Restate word for word the entries below, starting with the line with "- destruct Hp as (Hn" and continuing through the line with "destruct o; cbn". Include both of those lines and no others.
Data for analysis below:
(** A group in flight has the updates of its writers, numbered from the last sequence number on. *)
Definition group_updates db g : list update := all_updates (take (members g) (writers_ db)).
Definition in_group db g : Prop :=
  (1 <= members g <= length (writers_ db))%nat /\ batch (updates g) (last_sequence db + 1) (group_updates db g) /\
  new_sequence g = last_sequence db + len (group_updates db g) /\ len (group_updates db g) < 2 ^ 30 /\
  (own g = false -> tmp_batch_ db = Clear).

(** What the group in flight has put into the table. *)
Definition in_flight db (now : list (Z * update)) : Prop :=
  match front db with
  | Asleep | MakingRoom _ _ => now = [] /\ tmp_batch_ db = Clear
  | Logging g | Syncing g | Applying g => now = [] /\ in_group db g
  | Returning s _ (Some g) => in_group db g /\ now = if ok s then number (last_sequence db + 1) (group_updates db g) else []
  | Returning s _ None => now = [] /\ tmp_batch_ db = Clear /\ (ok s = true -> exists w q, writers_ db = w :: q /\ batch_of w = None)
  end.

Definition table_of (ns : list (Z * update)) : T := add_all ns new_table.
Definition tables db (fls : list (list (Z * update))) (immu memu : list (Z * update)) : Prop :=
  flushed_ db = map table_of fls /\ mem_ db = table_of memu /\
  match imm_ db with Some imm => imm = table_of immu | None => immu = [] end.

Definition good n0 db : Prop := exists fls immu memu now,
  tables db fls immu (memu ++ now) /\ map snd (concat fls ++ immu ++ memu) = all_updates (answered db) /\
  ascending n0 (concat fls ++ immu ++ memu) (last_sequence db) /\ last_sequence db <= n0 + taken db /\ in_flight db now.

(** ** Tables over time *)

(** What every table got, in the order in which they were made. *)
Definition ledger db (fls : list (list (Z * update))) (immu memu : list (Z * update)) : list (list (Z * update)) :=
  fls ++ (match imm_ db with Some _ => [immu] | None => [] end) ++ [memu].
(** Tables keep what they got and their places, and get only updates after [q]. *)
Definition kept (q : Z) (ls ls' : list (list (Z * update))) : Prop :=
  forall i l, ls !! i = Some l -> exists more, ls' !! i = Some (l ++ more) /\ Forall (fun n => q < n.1) more.

Lemma kept_refl q ls : kept q ls ls.
Proof. intros i l Hi. exists []. by rewrite app_nil_r. Qed.
Lemma kept_app q ls ls' ls2 : kept q ls ls' -> kept q ls (ls' ++ ls2).
Proof. intros H i l Hi. destruct (H i l Hi) as (more & E & Hm). exists more. split; [|done]. by apply lookup_app_l_Some. Qed.
Lemma kept_extend q ls ls' l' more : kept q ls (ls' ++ [l']) -> Forall (fun n => q < n.1) more -> kept q ls (ls' ++ [l' ++ more]).
Proof.
  intros H Hmore i l Hi. destruct (H i l Hi) as (m & E & Hm). destruct (decide (i < length ls')%nat) as [Hlt|Hge].
  - exists m. by rewrite lookup_app_l in * by done.
  - rewrite lookup_app_r in E by lia. apply list_lookup_singleton_Some in E as [E ->]. exists (m ++ more). split; [|by apply Forall_app].
    rewrite lookup_app_r by lia. rewrite E. cbn. by rewrite app_assoc.
Qed.
Lemma all_tables_ledger db fls immu memu : tables db fls immu memu -> all_tables db = map table_of (ledger db fls immu memu).
Proof.
  intros (Efl & Em & Hi). unfold all_tables, made_before, ledger. rewrite !map_app, Efl, Em, <- app_assoc. do 2 f_equal.
  destruct (imm_ db); [by rewrite Hi|done].
Qed.

(** Good, with what there was when the last sequence number was [q0] still there. *)
Definition good_since q0 ls0 n0 db : Prop := exists fls immu memu now,
  tables db fls immu (memu ++ now) /\ map snd (concat fls ++ immu ++ memu) = all_updates (answered db) /\
  ascending n0 (concat fls ++ immu ++ memu) (last_sequence db) /\ last_sequence db <= n0 + taken db /\ in_flight db now /\
  q0 <= last_sequence db /\ kept q0 ls0 (ledger db fls immu (memu ++ now)).
Lemma since_good q0 ls0 n0 db : good_since q0 ls0 n0 db -> good n0 db.
Proof. intros (fls & immu & memu & now & ? & ? & ? & ? & ? & _). by exists fls, immu, memu, now. Qed.
Lemma good_since_now n0 db : good n0 db -> good_since n0 [] n0 db.
Proof.
  intros (fls & immu & memu & now & ? & ? & Hasc & ? & ?). exists fls, immu, memu, now. split_and!; try done. by eapply ascending_le.
Qed.

(** What the threads submit. *)
Definition clients_ok n0 db : Prop :=
  0 <= n0 /\ Forall client_ok (submitted db) /\ n0 + len (all_updates (submitted db)) < 2 ^ 56.

Lemma clients_room n0 db : clients_ok n0 db -> Forall client_ok (writers_ db) /\ 0 <= taken db /\
  n0 + taken db + len (all_updates (writers_ db)) < 2 ^ 56.
Proof.
  intros (H0 & Hok & Hn). unfold submitted, taken in *. rewrite all_updates_app, len_app in Hn. apply Forall_app in Hok as [_ Hok].
  split; [done|]. split; [apply len_nonneg|lia].
Qed.

Lemma clients_before n0 db db' : step db db' -> clients_ok n0 db' -> clients_ok n0 db.
Proof.
  intros Hs (H0 & Hok & Hn). destruct (step_submitted _ _ Hs) as [E|[w E]]; rewrite E in *; [done|].
  apply Forall_app in Hok as [Hok _]. rewrite all_updates_app, len_app in Hn. pose proof (len_nonneg (all_updates [w])). split_and!; done || lia.
Qed.

Section since.
Context (q0 : Z) (ls0 : list (list (Z * update))).
Abbreviation good := (good_since q0 ls0).

(** Where only [front], the logs or the background change. *)
Lemma good_front n0 db db' : good n0 db -> writers_ db' = writers_ db -> acks db' = acks db -> mem_ db' = mem_ db -> imm_ db' = imm_ db -> flushed_ db' = flushed_ db ->
  last_sequence db' = last_sequence db -> (forall now, in_flight db now -> in_flight db' now) -> good n0 db'.
Proof.
  intros (fls & immu & memu & now & Ht & Ea & Hasc & Hl & Hp & Hq & Hk) Ew Eacks Em Ei Efl El Hf.
  exists fls, immu, memu, now. unfold tables, answered, taken, ledger in *. rewrite Eacks, Em, Ei, El, Efl. split_and!; auto; apply Ht.
Qed.

Lemma enqueue_good n0 w db : good n0 db -> good n0 (enqueue w db).
Proof.
  intros (fls & immu & memu & now & Ht & Ea & Hasc & Hl & Hp & Hq & Hk). exists fls, immu, memu, now. split_and!; try done.
  assert (Hg : forall g, in_group db g -> group_updates (enqueue w db) g = group_updates db g).
  { intros g [Hm _]. unfold group_updates. cbn. rewrite take_app_le by lia. done. }
  assert (Hin : forall g, in_group db g -> in_group (enqueue w db) g).
  { intros g Hg'. pose proof (Hg g Hg') as Eg. unfold in_group in *. rewrite Eg. cbn. rewrite length_app. cbn. split_and!; try tauto; lia. }
  unfold in_flight in *. cbn [front enqueue set_writers]. destruct (front db) as [| |g|g|g|s e [g|]]; try (split; [tauto|apply Hin; tauto]); try tauto.
  - destruct Hp as [Hp Hn]. split; [by apply Hin|]. by rewrite Hg.
  - destruct Hp as (Hn & Htmp & Hs). split_and!; try done. intros Hok. destruct (Hs Hok) as (w0 & q & Eq & Hb). exists w0, (q ++ [w]). cbn. by rewrite Eq.
Qed.

Lemma start_group_good n0 db db' a f : clients_ok n0 db -> front db = MakingRoom a f -> good n0 db -> start_group db = Some db' -> good n0 db'.
Proof.
  intros Hc Ef Hg H. destruct (clients_room n0 db Hc) as (Hok & Ht0 & Hn). unfold start_group in H.
  destruct (writers_ db) as [|w rest] eqn:Ew; [done|]. pose proof Hg as (? & ? & ? & now & _ & _ & Hasc & Hl & Hp & _ & _).
  unfold in_flight in Hp. rewrite Ef in Hp. destruct Hp as [_ Htmp]. apply ascending_le in Hasc. destruct Hc as [Hn0 _].
  destruct (batch_of w) as [b|] eqn:Eb.
  - rewrite Htmp in H. pose proof (BuildBatchGroup_spec w b rest Eb Hok) as HB. destruct (BuildBatchGroup Clear w b rest) as [[r o] n].
    destruct HB as (Hm & (seq & Hseq & Hb) & Hlen & _). set (us := all_updates (take n (w :: rest))) in *. pose proof (len_nonneg us).
    rewrite (u64_id (last_sequence db + 1)) in H by (pose proof (len_nonneg (all_updates (w :: rest))); lia). apply (SetSequence_batch (last_sequence db + 1)) in Hb.
    destruct (batch_parts _ _ _ Hb) as (Hcount & _); [pose proof (len_nonneg (all_updates (w :: rest))); lia|lia|].
    injection H as <-. rewrite Hcount. assert (Hu : u64 (last_sequence db + len us) = last_sequence db + len us).
    { apply u64_id. pose proof (len_nonneg (all_updates (w :: rest))). lia. }
    rewrite Hu. set (rep := SetSequence (last_sequence db + 1) r) in *. clearbody rep. eapply good_front; [exact Hg|by destruct o..|]. intros now'. unfold in_flight. rewrite Ef.
    destruct o; cbn -[len all_updates]; intros [-> _]; (split; [done|]); unfold in_group, group_updates; cbn -[len all_updates take length]; rewrite Ew; fold us; split_and!; done || lia.
  - injection H as <-. eapply good_front; [exact Hg|done..|]. intros now'. unfold in_flight. rewrite Ef. cbn. intros [-> _]. split_and!; [done|done|].
    intros _. by exists w, rest.
Qed.

Lemma room_turn_good n0 new_log db db' : match new_log with inl s => ok s = false | inr f => fresh f end ->
  clients_ok n0 db -> good n0 db -> room_turn address write_buffer_size new_log db = Some db' -> good n0 db'.
Proof.
  intros Hnew Hc Hg H. unfold room_turn in H. destruct (front db) as [|a f| | | |] eqn:Ef; try done.
  assert (Hfail : forall s, ok s = false -> good n0 (set_front (Returning s false None) db)).
  { intros s Hs. eapply good_front; [exact Hg|done..|]. intros now. unfold in_flight. rewrite Ef. cbn. intros [-> ?]. split_and!; [done|done|congruence]. }
  destruct (ok (bg_error_ db)) eqn:Eb; cbn [negb] in H; [|injection H as <-; by apply Hfail].
  destruct (a && _). { injection H as <-. eapply good_front; [exact Hg|done..|]. intros now. unfold in_flight. by rewrite Ef. }
  destruct (negb f && _); [by eapply start_group_good|].
  destruct (imm_ db) as [imm|] eqn:Ei; [by injection H as <-|]. destruct (kL0_StopWritesTrigger <=? level0_files db); [by injection H as <-|].
  destruct new_log as [s|lfile]; injection H as <-; [by apply Hfail|].
  destruct Hg as (fls & immu & memu & now & (Efl & Em & Hi) & Ea & Hasc & Hl & Hp & Hq & Hk). rewrite Ei in Hi. subst immu.
  unfold in_flight in Hp. rewrite Ef in Hp. destruct Hp as [-> Hp]. rewrite app_nil_r in Em, Hk. exists fls, memu, [], []. rewrite !app_nil_r. split_and!; try done.
  unfold ledger in *. rewrite Ei in Hk. cbn in *. apply (kept_app _ _ _ [[]]) in Hk. by rewrite <- app_assoc in Hk.
Qed.
(** Blocks there and back: an iterator of a block that was built walks along what was added. *)

Definition add_all (block_restart_interval : Z) (entries : list (list Z * list Z)) (b : BlockBuilder) : BlockBuilder :=
  foldl (fun b '(key, value) => Add block_restart_interval key value b) b entries.

Definition last_of (pl : list placed) : list Z := default [] (pl_key <$> last pl).

(** A builder that has been given what [pl] is. *)
Record built (pl : list placed) (rs : list nat) (b : BlockBuilder) : Prop := {
  built_buffer : buffer_ b = codes pl;
  built_restarts : restarts_ b = map (offset pl) rs;
  built_last : last_key_ b = last_of pl;
  built_counter : 0 <= counter_ b /\ (pl = [] -> counter_ b = 0);
  built_chain : chained [] pl;
  built_points : restarts_of pl rs
}.

Lemma built_new : built [] [0%nat] NewBlockBuilder.
Proof.
  split; try done. split; [by exists []| |].
  - intros [|[|i]] [|[|k]] r r'; cbn; intros; simplify_eq; lia.
  - constructor; [|constructor]. split; [by right|done].
Qed.

Lemma chained_snoc prev pl p : chained prev pl -> shares (match last pl with Some q => pl_key q | None => prev end) p -> chained prev (pl ++ [p]).
Proof.
  revert prev. induction pl as [|q pl IH]; intros prev Hc Hs; [by split|]. destruct Hc as [Hq Hc]. split; [done|]. apply IH; [done|]. rewrite last_cons in Hs. by destruct (last pl).
Qed.

Lemma common_prefix_spec n s t : (n <= length s)%nat -> (n <= length t)%nat ->
  (common_prefix n s t <= n)%nat /\ take (common_prefix n s t) s = take (common_prefix n s t) t.
Proof.
  revert s t. induction n as [|n IH]; intros [|x s] [|y t] Hs Ht; cbn [length] in *; try lia; cbn [common_prefix]; try (split; [lia|done]).
  destruct (Z.eqb_spec x y) as [->|]; [|split; [lia|done]]. destruct (IH s t) as [H1 H2]; [lia|lia|]. split; [lia|]. cbn [take]. by f_equal.
Qed.

Lemma shared_with_spec last key : (shared_with last key <= length last)%nat /\ (shared_with last key <= length key)%nat /\
  take (shared_with last key) last = take (shared_with last key) key.
Proof. unfold shared_with. destruct (common_prefix_spec (Nat.min (length last) (length key)) last key) as [H1 H2]; [lia|lia|]. split_and!; [lia|lia|done]. Qed.

Lemma offset_snoc pl p r : (r <= length pl)%nat -> offset (pl ++ [p]) r = offset pl r.
Proof. intros H. unfold offset. by rewrite take_app_le. Qed.

Lemma last_of_length pl : chained [] pl -> len (last_of pl) <= len (codes pl).
Proof.
  intros Hc. unfold last_of. destruct (last pl) as [p|] eqn:E; cbn; [|rewrite (@len_nil Z); apply len_nonneg].
  rewrite last_lookup in E. pose proof (chained_length _ _ _ _ Hc E) as H. rewrite (@len_nil Z) in H. pose proof (lookup_lt_Some _ _ _ E).
  pose proof (offset_le_all pl (S (pred (length pl))) ltac:(lia)). lia.
Qed.

(** Adding an entry. *)
Lemma Add_built interval pl rs b key value : 1 <= interval -> built pl rs b -> len (buffer_ (Add interval key value b)) < 2 ^ 32 ->
  exists p rs', placed_entry p = (key, value) /\ built (pl ++ [p]) rs' (Add interval key value b).
Proof.
  intros Hint [Hbuf Hres Hlast [Hcnt Hcnt0] Hchain Hpoints] Hsize. unfold Add in *.
  set (restart := counter_ b <? interval) in *. set (s := if restart then shared_with (last_key_ b) key else 0%nat).
  assert (Hs : shares (last_of pl) {| pl_key := key; pl_value := value; pl_shared := s |}).
  { rewrite <- Hlast. unfold shares, s. cbn. destruct restart; [apply shared_with_spec|]. split_and!; [lia|lia|done]. }
  exists {| pl_key := key; pl_value := value; pl_shared := s |}, (if restart then rs else rs ++ [length pl]). split; [done|].
  set (p := {| pl_key := key; pl_value := value; pl_shared := s |}) in *. pose proof (last_of_length pl Hchain) as Hll. pose proof Hs as (H1 & H2 & H3). cbn in H1, H2, H3.
  assert (Hnil : (if restart then (shared_with (last_key_ b) key, restarts_ b, counter_ b) else (0%nat, restarts_ b ++ [u32 (len (buffer_ b))], 0)) =
    (s, (if restart then restarts_ b else restarts_ b ++ [u32 (len (buffer_ b))]), if restart then counter_ b else 0)) by (unfold s; by destruct restart).
  rewrite Hnil in *. clear Hnil. cbn [buffer_] in Hsize. unfold PutVarint32 in *. rewrite !len_app, len_drop in Hsize.
  pose proof (len_nonneg (EncodeVarint32 (u32 (Z.of_nat s)))). pose proof (len_nonneg (EncodeVarint32 (u32 (len key - Z.of_nat s)))).
  pose proof (len_nonneg (EncodeVarint32 (u32 (len value)))). pose proof (len_nonneg value). pose proof (len_nonneg (buffer_ b)).
  assert (Hss : 0 <= Z.of_nat s < 2 ^ 32 /\ 0 <= len key - Z.of_nat s < 2 ^ 32 /\ len value < 2 ^ 32) by (rewrite Hbuf in *; unfold len in *; lia).
  assert (E : buffer_ b ++ EncodeVarint32 (Z.of_nat s) ++ EncodeVarint32 (len key - Z.of_nat s) ++ EncodeVarint32 (len value) ++ drop s key ++ value = codes (pl ++ [p])).
  { rewrite codes_app, Hbuf. unfold codes at 3. cbn [map concat]. rewrite app_nil_r. reflexivity. }
  split; cbn [buffer_ restarts_ last_key_ counter_].
  - rewrite !u32_id by lia. rewrite <- E. by rewrite <- !app_assoc.
  - rewrite Hres. assert (Em : map (offset pl) rs = map (offset (pl ++ [p])) rs).
    { apply map_ext_in. intros r Hr. destruct (proj1 (List.Forall_forall _ _) (restarts_whole _ _ Hpoints) r Hr) as [Hle _]. symmetry. apply offset_snoc. lia. }
    destruct restart; [done|]. rewrite map_app, Em. f_equal. cbn. rewrite offset_snoc, offset_all, Hbuf, u32_id; [done| |lia]. rewrite <- Hbuf. lia.
  - rewrite Hlast, H3, take_drop. unfold last_of. by rewrite last_snoc.
  - split; [destruct restart; lia|]. by destruct pl.
  - apply chained_snoc; [done|]. unfold last_of in Hs. by destruct (last pl).
  - destruct Hpoints as [Hf Hso Hw]. assert (Hw' : Forall (fun r => ((r < length (pl ++ [p]))%nat \/ r = 0%nat /\ pl ++ [p] = []) /\ forall q, (pl ++ [p]) !! r = Some q -> pl_shared q = 0%nat) rs).
    { eapply Forall_impl; [exact Hw|]. intros r [Hr Hq]. rewrite length_app. cbn [length]. destruct Hr as [Hr|[-> ->]].
      - split; [lia|]. intros q. rewrite lookup_app_l by done. apply Hq.
      - split; [cbn; lia|]. intros q [= <-]. cbn. cbn in Hll. change (last_of []) with (@nil Z) in H1. cbn in H1. lia. }
    destruct restart eqn:Er; [split; [done..|exact Hw']|]. assert (Hne : pl <> []) by (intros ->; unfold restart in Er; rewrite Hcnt0 in Er by done; apply Z.ltb_ge in Er; lia).
    split.
    + destruct Hf as [rest ->]. by eexists.
    + intros i k r r' Hi Hk Hlt. pose proof (lookup_lt_Some _ _ _ Hk) as Hkl. rewrite length_app in Hkl. cbn in Hkl.
      rewrite lookup_app_l in Hi by lia. destruct (Nat.eq_dec k (length rs)) as [->|].
      * rewrite list_lookup_middle in Hk by done. injection Hk as <-. destruct (Forall_lookup_1 _ _ _ _ Hw Hi) as [[|[_ ?]] _]; done.
      * rewrite lookup_app_l in Hk by lia. by apply (Hso i k).
    + apply Forall_app. split; [exact Hw'|]. constructor; [|constructor]. rewrite length_app. cbn [length]. split; [lia|].
      intros q Hq. rewrite list_lookup_middle in Hq by done. injection Hq as <-. done.
Qed.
End of Data for analysis.
*Answer for the task*:
  - destruct Hp as (Hn & Htmp & Hs). split_and!; try done. intros Hok. destruct (Hs Hok) as (w0 & q & Eq & Hb). exists w0, (q ++ [w]). cbn. by rewrite Eq.
Qed.

Lemma start_group_good n0 db db' a f : clients_ok n0 db -> front db = MakingRoom a f -> good n0 db -> start_group db = Some db' -> good n0 db'.
Proof.
  intros Hc Ef Hg H. destruct (clients_room n0 db Hc) as (Hok & Ht0 & Hn). unfold start_group in H.
  destruct (writers_ db) as [|w rest] eqn:Ew; [done|]. pose proof Hg as (? & ? & ? & now & _ & _ & Hasc & Hl & Hp & _ & _).
  unfold in_flight in Hp. rewrite Ef in Hp. destruct Hp as [_ Htmp]. apply ascending_le in Hasc. destruct Hc as [Hn0 _].
  destruct (batch_of w) as [b|] eqn:Eb.
  - rewrite Htmp in H. pose proof (BuildBatchGroup_spec w b rest Eb Hok) as HB. destruct (BuildBatchGroup Clear w b rest) as [[r o] n].
    destruct HB as (Hm & (seq & Hseq & Hb) & Hlen & _). set (us := all_updates (take n (w :: rest))) in *. pose proof (len_nonneg us).
    rewrite (u64_id (last_sequence db + 1)) in H by (pose proof (len_nonneg (all_updates (w :: rest))); lia). apply (SetSequence_batch (last_sequence db + 1)) in Hb.
    destruct (batch_parts _ _ _ Hb) as (Hcount & _); [pose proof (len_nonneg (all_updates (w :: rest))); lia|lia|].
    injection H as <-. rewrite Hcount. assert (Hu : u64 (last_sequence db + len us) = last_sequence db + len us).
    { apply u64_id. pose proof (len_nonneg (all_updates (w :: rest))). lia. }
    rewrite Hu. set (rep := SetSequence (last_sequence db + 1) r) in *. clearbody rep. eapply good_front; [exact Hg|by destruct o..|]. intros now'. unfold in_flight. rewrite Ef.
    destruct o; cbn -[len all_updates]; intros [-> _]; (split; [done|]); unfold in_group, group_updates; cbn -[len all_updates take length]; rewrite Ew; fold us; split_and!; done || lia.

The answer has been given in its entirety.